Condiments, Dressings & Sauces > Middle Eastern Recipes > Smen >
Moroccan Butter
1 C (2 sticks) unsalted butter, diced
1 TBS sea salt
1/2 tsp. Herbs de Provence*
Add butter to a heavy-bottomed saucepan; heat until butter melts and comes to a gentle boil. Reduce heat to a simmer; cook for about four minutes or until butter is clear and milk solids have settled to the bottom of the saucepan. Rinse a piece of cheesecloth under hot water; squeeze out excess moisture and use cheesecloth to line a colander. Sprinkle salt and Herbs de Provence over the cloth; gradually add clarified butter into the cloth and allow to drain. Repeat process a second time. Transfer mixture to a ceramic or glass jar and seal. Smen will keep for up to six weeks if stored in the refrigerator.

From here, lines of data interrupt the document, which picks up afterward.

(* ===== verification/KeySpec.v ===== *)
(** * Physical keys

    The encoded keys of version 2, and what makes them work as the keys of an
    ordered store: they decode to what was encoded, they sort by user key first, and
    the versions of one user key sort from the newest to the oldest. *)
From S2P Require Import Prelude Raftpb LogDB Wire WireSpec Bytes Key.
From Stdlib Require Import Strings.Byte.
Import key(mkKey).

Definition prefixOf (t : byte) (k : bytes) : bytes :=
  [key.V2; x00; x00; x00; t] ++ k ++ [x00].
Definition phys (t : byte) (k : bytes) (s : Z) : bytes := prefixOf t k ++ key.seqBytes s.

(** Keys without null bytes: what the servers accept. *)
Definition nullFree (k : bytes) : Prop := x00 ∉ k.

Lemma seqBytes_length s : length (key.seqBytes s) = 8%nat.
Proof. unfold key.seqBytes, BigEndian_PutUint64. by rewrite length_map, beBytes_length. Qed.

Lemma seqBytes_len s : len (key.seqBytes s) = 8.
Proof. unfold len. by rewrite seqBytes_length. Qed.

Lemma seqno_seqBytes s : is_u64 s -> key.seqno (key.seqBytes s) = s.
Proof.
  intros [H0 H1]. unfold key.seqno, key.seqBytes. rewrite map_notByte_involutive.
  unfold BigEndian_PutUint64. rewrite beValue_beBytes by lia.
  change (256 ^ Z.of_nat 8) with W64. rewrite Z.mod_small by lia. lia.
Qed.

Lemma seqBytes_compare s s' : is_u64 s -> is_u64 s' ->
  bytesCompare (key.seqBytes s) (key.seqBytes s') = (s' ?= s).
Proof.
  intros Hs Hs'. unfold key.seqBytes, BigEndian_PutUint64.
  rewrite notByte_compare by (by rewrite !beBytes_length). by apply beBytes_compare.
Qed.

Lemma prefixOf_length t k : length (prefixOf t k) = (length k + 6)%nat.
Proof. unfold prefixOf. rewrite !length_app. simpl. lia. Qed.

Lemma phys_len t k s : len (phys t k s) = key.V2Len (len k).
Proof.
  unfold len, phys. rewrite length_app, prefixOf_length, seqBytes_length.
  unfold key.V2Len, key.keyHeaderLen, key.V2SepLen, key.V2SeqLen. lia.
Qed.

Lemma phys_head t k s : exists b, phys t k s = key.V2 :: b.
Proof. by eexists. Qed.

Lemma takeZ_app {A} (a b : list A) n : n = len a -> takeZ n (a ++ b) = a.
Proof. intros ->. unfold takeZ, len. rewrite Nat2Z.id. by rewrite take_app_length. Qed.
Lemma dropZ_app {A} (a b : list A) n : n = len a -> dropZ n (a ++ b) = b.
Proof. intros ->. unfold dropZ, len. rewrite Nat2Z.id. by rewrite drop_app_length. Qed.

(** The part of a physical key after its header. *)
Lemma body_split t k s : let raw := t :: k ++ [x00] ++ key.seqBytes s in
  len raw = len k + 10 /\ key.slice raw 1 (len raw - 8 - 1) = k /\
  dropZ (len raw - 8) raw = key.seqBytes s.
Proof.
  cbv zeta. assert (Hl : len (t :: k ++ [x00] ++ key.seqBytes s) = len k + 10).
  { rewrite len_cons, !len_app, seqBytes_len. change (len [x00]) with 1. lia. }
  rewrite Hl. split_and!; [done| |].
  - unfold key.slice. change (t :: ?l) with ([t] ++ l).
    rewrite dropZ_app by done. by rewrite takeZ_app by lia.
  - change (t :: ?l) with ([t] ++ l). rewrite !app_assoc. apply dropZ_app.
    rewrite !len_app. change (len [x00]) with 1. change (len [t]) with 1. lia.
Qed.

Lemma v2DecodeRaw_body t k s : is_u64 s ->
  key.v2DecodeRaw (t :: k ++ [x00] ++ key.seqBytes s) = (t, k, s).
Proof.
  intros Hs. destruct (body_split t k s) as (Hl & Hk & Hd).
  unfold key.v2DecodeRaw, key.V2SepLen, key.V2SeqLen in *.
  rewrite Hk, Hd, Hl, seqno_seqBytes by done. pose proof (len_nonneg k).
  by destruct (Z.ltb_spec (len k + 10) (1 + 1 + 8)); [lia|].
Qed.

Lemma DecodeBytes_phys t k s : is_u64 s ->
  key.DecodeBytes (phys t k s) = OK (mkKey key.V2 t k s).
Proof.
  intros Hs. unfold key.DecodeBytes. rewrite phys_len. pose proof (len_nonneg k).
  destruct (Z.ltb_spec (key.V2Len (len k)) key.keyHeaderLen) as [Hx|_].
  { unfold key.V2Len, key.keyHeaderLen, key.V2SepLen, key.V2SeqLen in Hx. lia. }
  unfold phys, prefixOf. rewrite <- !app_assoc.
  change (dropZ key.keyHeaderLen _) with (t :: k ++ [x00] ++ key.seqBytes s).
  by rewrite v2DecodeRaw_body.
Qed.

Lemma DecodeV2Seqno_phys t k s : is_u64 s -> key.DecodeV2Seqno (phys t k s) = s.
Proof.
  intros Hs. unfold key.DecodeV2Seqno. destruct (phys_head t k s) as [b Hb]. rewrite Hb, <- Hb.
  rewrite phys_len. unfold key.V2Len, key.keyHeaderLen, key.V2SepLen, key.V2SeqLen.
  pose proof (len_nonneg k). destruct (Z.leb_spec (4 + 1 + len k + 1 + 8) 8); [lia|]. simpl orb.
  unfold phys. rewrite dropZ_app; [by apply seqno_seqBytes|].
  unfold len. rewrite prefixOf_length. lia.
Qed.

(** ** The order of physical keys *)

Lemma nullFree_cons b k : nullFree (b :: k) <-> b <> x00 /\ nullFree k.
Proof. unfold nullFree. rewrite not_elem_of_cons. naive_solver. Qed.

Lemma null_compare k k' s s' : nullFree k -> nullFree k' ->
  bytesCompare (k ++ x00 :: s) (k' ++ x00 :: s') =
    match bytesCompare k k' with Eq => bytesCompare s s' | c => c end.
Proof.
  assert (Hpos : forall b, b <> x00 -> 0 < byteZ b).
  { intros b Hb. pose proof (byteZ_range b). destruct (decide (byteZ b = 0)) as [E|]; [|lia].
    by destruct Hb, b. }
  revert k'. induction k as [|b k IH]; intros [|b' k'] Hk Hk'; cbn [app bytesCompare];
    rewrite ?nullFree_cons in *; try done.
  - destruct Hk' as [Hb _]. apply Hpos in Hb. change (byteZ x00) with 0.
    by destruct (Z.compare_spec 0 (byteZ b')); [lia| |lia].
  - destruct Hk as [Hb _]. apply Hpos in Hb. change (byteZ x00) with 0.
    by destruct (Z.compare_spec (byteZ b) 0); [lia|lia|].
  - destruct Hk, Hk'. rewrite IH by done. by destruct (byteZ b ?= byteZ b').
Qed.

Lemma phys_compare t k k' s s' : nullFree k -> nullFree k' -> is_u64 s -> is_u64 s' ->
  bytesCompare (phys t k s) (phys t k' s') =
    match bytesCompare k k' with Eq => s' ?= s | c => c end.
Proof.
  intros Hk Hk' Hs Hs'. unfold phys, prefixOf. rewrite <- !app_assoc, bytesCompare_app.
  cbn [app]. by rewrite null_compare, seqBytes_compare.
Qed.

Lemma phys_inj t t' k k' s s' : is_u64 s -> is_u64 s' ->
  phys t k s = phys t' k' s' -> t = t' /\ k = k' /\ s = s'.
Proof.
  intros Hs Hs' E. pose proof (DecodeBytes_phys t k s Hs) as H1.
  rewrite E, DecodeBytes_phys in H1 by done. by injection H1 as -> -> ->.
Qed.

(** ** Round trips *)

(** The keys an encoder and a decoder agree on: within the lengths a decoder reads,
    and without a sequence number in version 1. *)
Definition storable (k : key.Key) : Prop :=
  key.version k = key.V1 /\ len (key.k_Key k) < key.keyV1BodyLen /\ key.Seqno k = 0 \/
  (key.version k = key.UnknownVersion \/ key.version k = key.V2) /\
    len (key.k_Key k) <= key.V2MaxUserKeyLen /\ is_u64 (key.Seqno k).

(** The key as it is stored: the encoder sets the version if there is none. *)
Definition stored (k : key.Key) : key.Key :=
  mkKey (if bool_decide (key.version k = key.UnknownVersion) then key.LatestVersion
         else key.version k) (key.KeyType k) (key.k_Key k) (key.Seqno k).

Lemma Encode_phys t k s w :
  key.Encode (mkKey key.UnknownVersion t k s, w) =
    Ret (key.V2Len (len k)) (mkKey key.V2 t k s, w ++ phys t k s).
Proof.
  transitivity (Ret (4 + len (t :: k ++ [x00] ++ key.seqBytes s))
    (mkKey key.V2 t k s, (w ++ [key.V2; x00; x00; x00]) ++ t :: k ++ [x00] ++ key.seqBytes s));
    [done|].
  destruct (body_split t k s) as (-> & _). unfold phys, prefixOf. rewrite <- !app_assoc.
  unfold key.V2Len, key.keyHeaderLen, key.V2SepLen, key.V2SeqLen.
  by replace (4 + (len k + 10)) with (4 + 1 + len k + 1 + 8) by lia.
Qed.

Lemma takeZ_all {A} (l : list A) n : len l <= n -> takeZ n l = l.
Proof. unfold takeZ, len. intros H. by rewrite take_ge by lia. Qed.
Lemma dropZ_all {A} (l : list A) n : len l <= n -> dropZ n l = [].
Proof. unfold dropZ, len. intros H. by rewrite drop_ge by lia. Qed.

Lemma readFull_4 k0 a b c d body :
  key.readFull key.keyHeaderLen (k0, a :: b :: c :: d :: body) = Ret [a; b; c; d] (k0, body).
Proof.
  unfold key.readFull. cbn [fst snd]. rewrite !len_cons. pose proof (len_nonneg body).
  by destruct (Z.ltb_spec (1 + (1 + (1 + (1 + len body)))) key.keyHeaderLen) as [Hx|_];
    [unfold key.keyHeaderLen in Hx; lia|].
Qed.

Lemma Decode_body k0 v body : v = key.V1 \/ v = key.V2 ->
  key.Decode (k0, [v; x00; x00; x00] ++ body) =
    (if bool_decide (v = key.V1) then '(t, k) ← key.v1Decode; key.setKey (mkKey key.V1 t k 0)
     else '(t, k, n) ← key.v2Decode; key.setKey (mkKey key.V2 t k n)) (key.reset k0, body).
Proof.
  intros Hv. unfold key.Decode, modify, try_. unfold mbind at 1 2, M_bind at 1 2. cbn [fst snd app].
  rewrite readFull_4. by destruct Hv as [-> | ->].
Qed.

Lemma v1Decode_body k0 t k : len k < key.keyV1BodyLen ->
  key.v1Decode (k0, t :: k) = Ret (t, k) (k0, []).
Proof.
  intros Hk. unfold key.v1Decode, key.readAll, mbind, M_bind. cbn [fst snd].
  by rewrite takeZ_all, dropZ_all by (rewrite len_cons; lia).
Qed.

Lemma v2Decode_body k0 t k s : is_u64 s -> len k <= key.V2MaxUserKeyLen ->
  key.v2Decode (k0, t :: k ++ [x00] ++ key.seqBytes s) = Ret (t, k, s) (k0, []).
Proof.
  intros Hs Hk. destruct (body_split t k s) as (Hl & Hsl & Hd). pose proof (len_nonneg k).
  unfold key.v2Decode, key.readAll, mbind, M_bind. cbn [fst snd].
  assert (key.keyV2BodyLen = 1034) as -> by done. change key.V2MaxUserKeyLen with 1024 in Hk.
  rewrite (takeZ_all _ 1034), (dropZ_all _ 1034) by (rewrite Hl; lia). unfold key.V2SepLen, key.V2SeqLen.
  rewrite Hsl, Hd, Hl, seqno_seqBytes by done.
  by destruct (Z.ltb_spec (len k + 10) (1 + 1 + 8)); [lia|].
Qed.

Lemma Decode_phys k0 t k s : is_u64 s -> len k <= key.V2MaxUserKeyLen ->
  key.Decode (k0, phys t k s) = Ret tt (mkKey key.V2 t k s, []).
Proof.
  intros Hs Hk. unfold phys, prefixOf. rewrite <- !app_assoc.
  change ([key.V2; x00; x00; x00; t] ++ ?l) with ([key.V2; x00; x00; x00] ++ t :: l).
  rewrite Decode_body by auto. rewrite bool_decide_eq_false_2 by done.
  unfold mbind, M_bind. by rewrite v2Decode_body.
Qed.

(** C26: decoding inverts encoding, for both versions of the keys and both decoders:
    a key within the length a decoder reads is encoded, with the latest version if it
    has none, into as many bytes as reported, and [Decode] and [DecodeBytes] both
    find it again.  The exception is an empty key of version 1, which [DecodeBytes] reads
    as a key of unknown type. *)
Theorem key_roundtrip (k k0 : key.Key) : storable k ->
  exists enc, key.Encode (k, []) = Ret (len enc) (stored k, enc) /\
    key.Decode (k0, enc) = Ret tt (stored k, []) /\
    (key.version k = key.V1 -> key.k_Key k <> [] -> key.DecodeBytes enc = OK (stored k)) /\
    (key.version k = key.V1 -> key.k_Key k = [] ->
       key.DecodeBytes enc = OK (mkKey key.V1 key.TypeUnknown [] 0)) /\
    (key.version k <> key.V1 -> key.DecodeBytes enc = OK (stored k) /\
       key.DecodeV2Seqno enc = key.Seqno k).
Proof.
  destruct k as [v t k s]. unfold storable, stored. simpl. intros [(-> & Hk & ->) | (Hv & Hk & Hs)].
  - exists ([key.V1; x00; x00; x00; t] ++ k). split_and!; [|..|done].
    + transitivity (Ret (4 + len (t :: k)) (mkKey key.V1 t k 0, [key.V1; x00; x00; x00] ++ t :: k));
        [done|].
      rewrite len_cons, len_app. change (len [_; _; _; _; _]) with 5.
      by replace (4 + (1 + len k)) with (5 + len k) by lia.
    + change ([key.V1; x00; x00; x00; t] ++ k) with ([key.V1; x00; x00; x00] ++ t :: k).
      rewrite Decode_body by auto. rewrite bool_decide_eq_true_2 by done.
      unfold mbind, M_bind. by rewrite v1Decode_body.
    + intros _ Hne. destruct k as [|b k]; [done|]. unfold key.DecodeBytes. rewrite !len_app.
      change (len [_; _; _; _; _]) with 5. pose proof (len_nonneg (b :: k)).
      by destruct (Z.ltb_spec (5 + len (b :: k)) key.keyHeaderLen) as [Hx|_];
        [unfold key.keyHeaderLen in Hx; lia|].
    + by intros _ ->.
  - assert (exists enc, enc = phys t k s /\
      key.Encode (mkKey v t k s, []) = Ret (len enc) (mkKey key.V2 t k s, enc)) as (enc & -> & HE).
    { eexists. split; [done|]. rewrite phys_len. destruct Hv as [-> | ->]; apply Encode_phys. }
    assert ((if bool_decide (v = key.UnknownVersion) then key.LatestVersion else v) = key.V2) as ->
      by (by destruct Hv as [-> | ->]).
    exists (phys t k s). split_and!; [done|by apply Decode_phys|intros ->; by destruct Hv..|].
    intros _. split; [by apply DecodeBytes_phys|by apply DecodeV2Seqno_phys].
Qed.

(** C25: the order of the stored keys, which is the order of their bytes, is the order
    of the user keys, and among the versions of one user key the newest is first, for
    user keys without null bytes. *)
Theorem key_order (k k' : bytes) (s s' : Z) (w w' : bytes) (n n' : Z) (e e' : key.Key) :
  nullFree k -> nullFree k' -> is_u64 s -> is_u64 s' ->
  key.Encode (mkKey key.UnknownVersion key.TypeUser k s, []) = Ret n (e, w) ->
  key.Encode (mkKey key.UnknownVersion key.TypeUser k' s', []) = Ret n' (e', w') ->
  (blt w w' <-> blt k k' \/ k = k' /\ s' < s) /\ (w = w' <-> k = k' /\ s = s').
Proof.
  intros Hk Hk' Hs Hs' E E'. rewrite Encode_phys in E, E'. cbn [app] in E, E'.
  injection E as _ _ <-. injection E' as _ _ <-. unfold blt.
  rewrite <- (bytesCompare_eq k k'), <- (bytesCompare_eq (phys _ _ _)), phys_compare by done.
  destruct (bytesCompare k k'); [|naive_solver..].
  destruct (Z.compare_spec s' s); naive_solver lia.
Qed.

Lemma key_roundtrip_witness :
  exists k enc, storable k /\ key.Encode (k, []) = Ret (len enc) (stored k, enc) /\
    key.Decode (k, enc) = Ret tt (stored k, []).
Proof.
  set (k := mkKey key.UnknownVersion key.TypeUser [x61; x62] 7).
  assert (Hk : storable k) by (right; split; [by left|]; split; [done|]; unfold is_u64; simpl; lia).
  destruct (key_roundtrip k k Hk) as (enc & H1 & H2 & _). by exists k, enc.
Defined.

Lemma key_order_witness :
  blt (phys key.TypeUser [x61] 9) (phys key.TypeUser [x61] 8) /\
  blt (phys key.TypeUser [x61] 1) (phys key.TypeUser [x61; x01] 2).
Proof.
  assert (nullFree [x61] /\ nullFree [x61; x01]) as [N1 N2] by (unfold nullFree; set_solver).
  assert (forall n, 0 <= n < 10 -> is_u64 n) as U by (unfold is_u64; lia).
  split.
  - apply (key_order [x61] [x61] 9 8 _ _ _ _ _ _ N1 N1 (U 9 ltac:(lia)) (U 8 ltac:(lia))
      (Encode_phys _ _ _ _) (Encode_phys _ _ _ _)). right. by split.
  - apply (key_order [x61] [x61; x01] 1 2 _ _ _ _ _ _ N1 N2 (U 1 ltac:(lia)) (U 2 ltac:(lia))
      (Encode_phys _ _ _ _) (Encode_phys _ _ _ _)). by left.
Defined.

Uses: Smen is a common ingredient found in Moroccan couscous, or meat and tajine dishes such as Mechoui (Moroccan roasted lamb) and Mrouzia (salty-sweet tajine). Peanut oil can be used in the place of Smen if desired.
*Note: Herbs de Provence is a mixture of basil leaves, marjoram, summer savory, thyme, orange zest, powdered bay leaf and fennel seeds.